TASK PROMPT. Will you return, word for word, only the lines from the top of the data below down to and including the one with "w1 R1 U1 S)."?
=-=-=-=-=
Lemma readdir_inv (d : dir) (w w' : World) (names : list string) :
  readdir d w = (Return names, w') ->
  reports w' = reports w /\ uploads w' = uploads w
  /\ exists m, get_dir d w = Some m /\ names = enumerate (position w) m.
Proof.
  unfold readdir. intros H.
  apply bind_inv in H as [([] & w1 & S & H)|(e & _ & [=])].
  pose proof (syscall_position _ _ _ S) as P.
  apply syscall_files in S as [R U].
  assert (G : get_dir d w1 = get_dir d w) by (destruct d; simpl; congruence).
  rewrite <- G, <- P. cbv beta in H.
  destruct (get_dir d w1); inversion H; subst; eauto.
Qed.

Lemma get_reports_inv (w w' : World) (r : Response) :
  storeOk w = true ->
  get_reports w = (Return r, w') -> statusCode r = 200 ->
  exists m,
    reports w = Some m /\ body r = JArr (listed m (enumerate (position w) m)).
Proof.
  intros S H C. unfold get_reports, try_catch in H.
  match type of H with
  | match ?b w with _ => _ end = _ => destruct (b w) as [[r0|e] w0] eqn:B
  end.
  - inversion H; subst r0 w0. clear H.
    apply bind_inv in B as [(files & w1 & D & B)|(e & _ & [=])].
    apply bind_inv in B as [(rs & w2 & L & B)|(e & _ & [=])].
    inversion B; subst. simpl.
    apply readdir_inv in D as (R1 & U1 & m & G & ->). simpl in G.
    apply readReports_inv with (m := m) in L.
    + exists m. subst rs. auto.
    + apply (storeOk_onFiles w w1 R1 U1 S).
    + congruence.
  - inversion H; subst. discriminate.
Qed.

Lemma readReports_preserves (I : World -> Prop) (files : list string) :
  onFiles I -> forall acc, preserves I (readReports files acc).
Proof.
  intros HI. induction files as [|file rest IH]; intros acc; cbn [readReports].
  - apply preserves_ret.
  - destruct (endsWith file ".json"); [|apply IH].
    frame.
Qed.

Lemma get_reports_preserves (I : World -> Prop) :
  onFiles I -> preserves I get_reports.
Proof.
  intros HI. unfold get_reports.
  apply preserves_try_catch; [|intros; apply preserves_ret].
  frame. apply readReports_preserves; assumption.
Qed.

(** ** The store invariant under [POST /reports] *)

Lemma writeFile_inv (d : dir) (name : string) (data : file) (w w' : World) (u : unit) :
  writeFile d name data w = (Return u, w') ->
  lookup_file d name w' = Some data.
Proof.
  unfold writeFile. intros H.
  apply bind_inv in H as [([] & w1 & _ & H)|(e & _ & [=])]. cbv beta in H.
  destruct (get_dir d w1) as [m|]; inversion H; subst.
  rewrite lookup_file_set_dir. apply lookup_insert_eq.
Qed.

Lemma reportData_status (rt : Runtime) (reqBody : list (string * json))
      (reportId : string) (photoFiles : list json) (osf tsf : string) (created : Z) :
  exists props,
    reportData rt reqBody reportId photoFiles osf tsf created = JObj props
    /\ get "status" props = Some (JStr "pending").
Proof.
  unfold reportData. eexists. split; [reflexivity|].
  destruct (get "ownerName" reqBody), (get "phoneNumber" reqBody),
    (get "licensePlate" reqBody), (get "faultDescription" reqBody); reflexivity.
Qed.

Lemma storeOk_insert (w : World) (m : gmap string file) (name : string) (f : file) :
  storeOk w = true -> reports w = Some m -> isRecord f = true ->
  storeOk (set_dir REPORTS_DIR (<[name := f]> m) w) = true.
Proof.
  intros S R F. apply storeOk_intro. simpl. intros m' name' f' [= <-] L E.
  destruct (decide (name = name')) as [<-|Hne].
  - rewrite lookup_insert_eq in L. congruence.
  - rewrite lookup_insert_ne in L by exact Hne.
    apply (storeOk_lookup w m name' f' S R L E).
Qed.

Section CreateInvariant.
Variable rt : Runtime.
Variable I : World -> Prop.
Hypothesis I_onFiles : onFiles I.
Hypothesis I_uploads :
  forall w m, I w -> I (set_dir UPLOADS_DIR m w).

Lemma saveBase64Image_preserves (v : value) (prefix : string) :
  preserves I (saveBase64Image rt v prefix).
Proof.
  unfold saveBase64Image.
  apply preserves_bind; [auto with frame|]. intros [[mime data]|]; [|auto with frame].
  frame. apply preserves_writeFile; auto.
Qed.

Lemma savePhotos_preserves (items : list json) :
  forall acc, preserves I (savePhotos rt items acc).
Proof.
  induction items as [|v items IH]; intros acc; cbn [savePhotos].
  - auto with frame.
  - apply preserves_bind; [apply saveBase64Image_preserves | intros; apply IH].
Qed.

End CreateInvariant.

Lemma post_reports_preserves_storeOk (rt : Runtime) (reqBody : list (string * json)) :
  preserves (fun w => storeOk w = true) (post_reports rt reqBody).
Proof.
  pose proof storeOk_onFiles as HI.
  assert (HU : forall w m, storeOk w = true -> storeOk (set_dir UPLOADS_DIR m w) = true)
    by (intros w m S; exact S).
  unfold post_reports. cbv zeta. rewrite photos_branch.
  apply preserves_try_catch; [|intros; apply preserves_ret].
  apply preserves_bind; [auto with frame | intros _].
  apply preserves_bind; [|intros _].
  { unfold ensureDirs. apply preserves_bind; [|intros _].
    - apply preserves_mkdir; [exact HI|]. intros w _ _. reflexivity.
    - apply preserves_mkdir; [exact HI|]. intros w _ S. exact S. }
  apply preserves_bind; [apply savePhotos_preserves; assumption | intros photoFiles].
  apply preserves_bind; [apply saveBase64Image_preserves; assumption | intros osf].
  apply preserves_bind; [apply saveBase64Image_preserves; assumption | intros tsf].
  apply preserves_bind; [auto with frame | intros reportId].
  apply preserves_bind; [auto with frame | intros created].
  apply preserves_bind; [|auto with frame].
  apply preserves_writeFile; [exact HI|]. intros w m G S.
  apply storeOk_insert; [exact S | exact G |].
  destruct (reportData_status rt reqBody reportId photoFiles osf tsf created)
    as (props & Eq & St).
  unfold reportData in Eq. rewrite Eq. simpl. unfold storedStatus. rewrite St. reflexivity.
Qed.


(** ** Updating the status *)

Lemma files_kept {A} (m : js A) :
  (forall I, onFiles I -> preserves I m) ->
  forall w r w', m w = (r, w') ->
                 reports w' = reports w /\ uploads w' = uploads w.
Proof.
  intros Hm w r w' H.
  refine (Hm (fun x => reports x = reports w /\ uploads x = uploads w) _ w r w' H _).
  - intros x x' R U [R0 U0]. split; congruence.
  - auto.
Qed.

Lemma writeFile_Throw (d : dir) (name : string) (data : file) (w w' : World) (e : exn) :
  writeFile d name data w = (Throw e, w') ->
  reports w' = reports w /\ uploads w' = uploads w.
Proof.
  unfold writeFile. intros H.
  apply bind_inv in H as [([] & w1 & S & H)|(e' & S & _)].
  - apply syscall_files in S. cbv beta in H.
    destruct (get_dir d w1); inversion H; subst. exact S.
  - apply syscall_files in S. exact S.
Qed.

Lemma writeFile_Return (d : dir) (name : string) (data : file) (w w' : World) (u : unit) :
  writeFile d name data w = (Return u, w') ->
  exists m, get_dir d w = Some m /\ w' = set_dir d (<[name := data]> m) w'
            /\ get_dir d w' = Some (<[name := data]> m)
            /\ (d = REPORTS_DIR -> uploads w' = uploads w)
            /\ (d = UPLOADS_DIR -> reports w' = reports w).
Proof.
  unfold writeFile. intros H.
  apply bind_inv in H as [([] & w1 & S & H)|(e' & _ & [=])].
  apply syscall_files in S as [R U]. cbv beta in H.
  destruct (get_dir d w1) as [m|] eqn:G; inversion H; subst.
  exists m. destruct d; simpl in *; repeat split; congruence.
Qed.

Lemma probe_preserves (I : World -> Prop) (d : dir) (name : string) :
  onFiles I ->
  preserves I (try_catch (access d name ;; ret true) (fun _ => ret false)).
Proof.
  intros HI. apply preserves_try_catch; [frame | intros; apply preserves_ret].
Qed.

Lemma probe_found (d : dir) (name : string) (w w' : World) :
  try_catch (access d name ;; ret true) (fun _ => ret false) w = (Return true, w') ->
  is_Some (lookup_file d name w).
Proof.
  unfold try_catch. intros H.
  destruct ((access d name ;; ret true) w) as [[b|e] w0] eqn:B.
  - apply bind_inv in B as [([] & w1 & A & _)|(e & _ & [=])].
    unfold access in A.
    apply bind_inv in A as [([] & w2 & S & A)|(e & _ & [=])].
    apply syscall_files in S as [R U]. cbv beta in A.
    assert (L : lookup_file d name w2 = lookup_file d name w)
      by (unfold lookup_file; destruct d; simpl; [rewrite R | rewrite U]; reflexivity).
    rewrite <- L. destruct (lookup_file d name w2); inversion A; eauto.
  - inversion H.
Qed.

Lemma put_reports_status_invalid (id : string) (reqBody : list (string * json)) (w : World) :
  includes ["pending"; "attended"] (get "status" reqBody) = false ->
  put_reports_status id reqBody w
  = (Return (errorResponse 400 "Estado inválido"), w).
Proof.
  intros Inc.
  unfold put_reports_status, put_reports_status_at, try_catch.
  cbv zeta. rewrite Inc. reflexivity.
Qed.

Lemma put_reports_status_missing (id : string) (reqBody : list (string * json)) (w : World) :
  includes ["pending"; "attended"] (get "status" reqBody) = true ->
  lookup_file REPORTS_DIR (id +:+ ".json") w = None ->
  exists w',
    put_reports_status id reqBody w
    = (Return (errorResponse 404 "Reporte no encontrado"), w')
    /\ reports w' = reports w /\ uploads w' = uploads w.
Proof.
  intros Inc L.
  unfold put_reports_status, put_reports_status_at, try_catch at 1.
  cbv zeta. rewrite Inc.
  cbn [negb].
  destruct (try_catch (access REPORTS_DIR (id +:+ ".json");; ret true)
                      (fun _ => ret false) w) as [[[|]|e] w1] eqn:P.
  - apply probe_found in P as [f Hf]. congruence.
  - rewrite (bind_Return _ _ _ _ _ P). cbn [negb]. exists w1. split; [reflexivity|].
    apply (files_kept _ (fun I HI => probe_preserves I _ _ HI) _ _ _ P).
  - exfalso. unfold try_catch in P.
    destruct ((access REPORTS_DIR (id +:+ ".json");; ret true) w) as [[b|e'] w0];
      inversion P.
Qed.

Lemma put_reports_status_at_missing (d : dir) (name : string)
      (reqBody : list (string * json)) (w : World) :
  includes ["pending"; "attended"] (get "status" reqBody) = true ->
  lookup_file d name w = None ->
  exists w',
    put_reports_status_at d name reqBody w
    = (Return (errorResponse 404 "Reporte no encontrado"), w')
    /\ reports w' = reports w /\ uploads w' = uploads w.
Proof.
  intros Inc L. unfold put_reports_status_at, try_catch at 1. cbv zeta. rewrite Inc.
  cbn [negb].
  destruct (try_catch (access d name;; ret true) (fun _ => ret false) w)
    as [[[|]|e] w1] eqn:P.
  - apply probe_found in P as [f Hf]. congruence.
  - rewrite (bind_Return _ _ _ _ _ P). cbn [negb]. exists w1. split; [reflexivity|].
    apply (files_kept _ (fun I HI => probe_preserves I _ _ HI) _ _ _ P).
  - exfalso. unfold try_catch in P.
    destruct ((access d name;; ret true) w) as [[b|e'] w0]; inversion P.
Qed.

(** Every way the handler can end. *)
Lemma put_reports_status_cases (id : string) (reqBody : list (string * json))
      (w w' : World) (r : outcome Response) :
  put_reports_status id reqBody w = (r, w') ->
  let status := get "status" reqBody in
  let name := id +:+ ".json" in
  (includes ["pending"; "attended"] status = false
   /\ r = Return (errorResponse 400 "Estado inválido") /\ w' = w)
  \/ (includes ["pending"; "attended"] status = true
      /\ reports w' = reports w /\ uploads w' = uploads w
      /\ (r = Return (errorResponse 404 "Reporte no encontrado")
          \/ r = Return (errorResponse 500 "Error actualizando el estado del reporte")))
  \/ (includes ["pending"; "attended"] status = true
      /\ exists m content parsed data,
           reports w = Some m
           /\ m !! name = Some content
           /\ JSON_parse content = Return parsed
           /\ assign parsed "status" status = Return data
           /\ r = Return {| statusCode := 200; body := data |}
           /\ reports w' = Some (<[name := JsonText data]> m)
           /\ uploads w' = uploads w).
Proof.
  intros H status name.
  destruct (includes ["pending"; "attended"] status) eqn:Inc.
  2:{ left. rewrite put_reports_status_invalid in H by exact Inc.
      inversion H; subst. auto. }
  right. unfold put_reports_status, put_reports_status_at, try_catch at 1 in H. cbv zeta in H.
  fold status name in H. rewrite Inc in H. cbn [negb] in H.
  match type of H with
  | match ?b w with _ => _ end = _ => destruct (b w) as [[r0|e] w0] eqn:B
  end; inversion H; subst; clear H.
  - apply bind_inv in B as [(found & w1 & P & B)|(e & _ & [=])].
    pose proof (files_kept _ (fun I HI => probe_preserves I _ _ HI) _ _ _ P) as [R1 U1].
    destruct found; cbn [negb] in B.
    + apply probe_found in P as [f0 L0].
      apply bind_inv in B as [(content & w2 & F & B)|(e & _ & [=])].
      apply readFile_inv in F as (L & R2 & U2).
      apply bind_inv in B as [(parsed & w3 & J & B)|(e & _ & [=])].
      apply bind_inv in B as [(data & w4 & G & B)|(e & _ & [=])].
      apply bind_inv in B as [([] & w5 & W & B)|(e & _ & [=])].
      inversion J; subst. inversion G; subst. inversion B; subst.
      apply writeFile_Return in W as (m & Gm & _ & Gm' & Um & _). simpl in Gm, Gm'.
      right. split; [reflexivity|]. exists m, content, parsed, data.
      unfold lookup_file in L. simpl in L. rewrite <- R2, Gm in L.
      repeat split; try congruence.
      rewrite Um by reflexivity. congruence.
    + inversion B; subst. left. auto 6.
  - left. split; [reflexivity|].
    assert (K : reports w' = reports w /\ uploads w' = uploads w); [|tauto].
    apply bind_inv in B as [(found & w1 & P & B)|(e0 & P & _)].
    2:{ apply (files_kept _ (fun I HI => probe_preserves I _ _ HI) _ _ _ P). }
    pose proof (files_kept _ (fun I HI => probe_preserves I _ _ HI) _ _ _ P) as [R1 U1].
    destruct found; cbn [negb] in B; [|inversion B].
    apply bind_inv in B as [(content & w2 & F & B)|(e0 & F & _)].
    2:{ pose proof (files_kept _ (fun I HI => preserves_readFile I HI _ _) _ _ _ F) as [R2 U2].
        split; congruence. }
    pose proof (files_kept _ (fun I HI => preserves_readFile I HI _ _) _ _ _ F) as [R2 U2].
    apply bind_inv in B as [(parsed & w3 & J & B)|(e0 & J & _)].
    2:{ inversion J; subst. split; congruence. }
    apply bind_inv in B as [(data & w4 & G & B)|(e0 & G & _)].
    2:{ inversion J; inversion G; subst. split; congruence. }
    inversion J; inversion G; subst.
    apply bind_inv in B as [([] & w5 & W & B)|(e0 & W & _)]; [inversion B|].
    apply writeFile_Throw in W as [R5 U5]. split; congruence.
Qed.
=-=-=-=-=
ANSWER BOX.
Lemma readdir_inv (d : dir) (w w' : World) (names : list string) :
  readdir d w = (Return names, w') ->
  reports w' = reports w /\ uploads w' = uploads w
  /\ exists m, get_dir d w = Some m /\ names = enumerate (position w) m.
Proof.
  unfold readdir. intros H.
  apply bind_inv in H as [([] & w1 & S & H)|(e & _ & [=])].
  pose proof (syscall_position _ _ _ S) as P.
  apply syscall_files in S as [R U].
  assert (G : get_dir d w1 = get_dir d w) by (destruct d; simpl; congruence).
  rewrite <- G, <- P. cbv beta in H.
  destruct (get_dir d w1); inversion H; subst; eauto.
Qed.

Lemma get_reports_inv (w w' : World) (r : Response) :
  storeOk w = true ->
  get_reports w = (Return r, w') -> statusCode r = 200 ->
  exists m,
    reports w = Some m /\ body r = JArr (listed m (enumerate (position w) m)).
Proof.
  intros S H C. unfold get_reports, try_catch in H.
  match type of H with
  | match ?b w with _ => _ end = _ => destruct (b w) as [[r0|e] w0] eqn:B
  end.
  - inversion H; subst r0 w0. clear H.
    apply bind_inv in B as [(files & w1 & D & B)|(e & _ & [=])].
    apply bind_inv in B as [(rs & w2 & L & B)|(e & _ & [=])].
    inversion B; subst. simpl.
    apply readdir_inv in D as (R1 & U1 & m & G & ->). simpl in G.
    apply readReports_inv with (m := m) in L.
    + exists m. subst rs. auto.
    + apply (storeOk_onFiles w w1 R1 U1 S).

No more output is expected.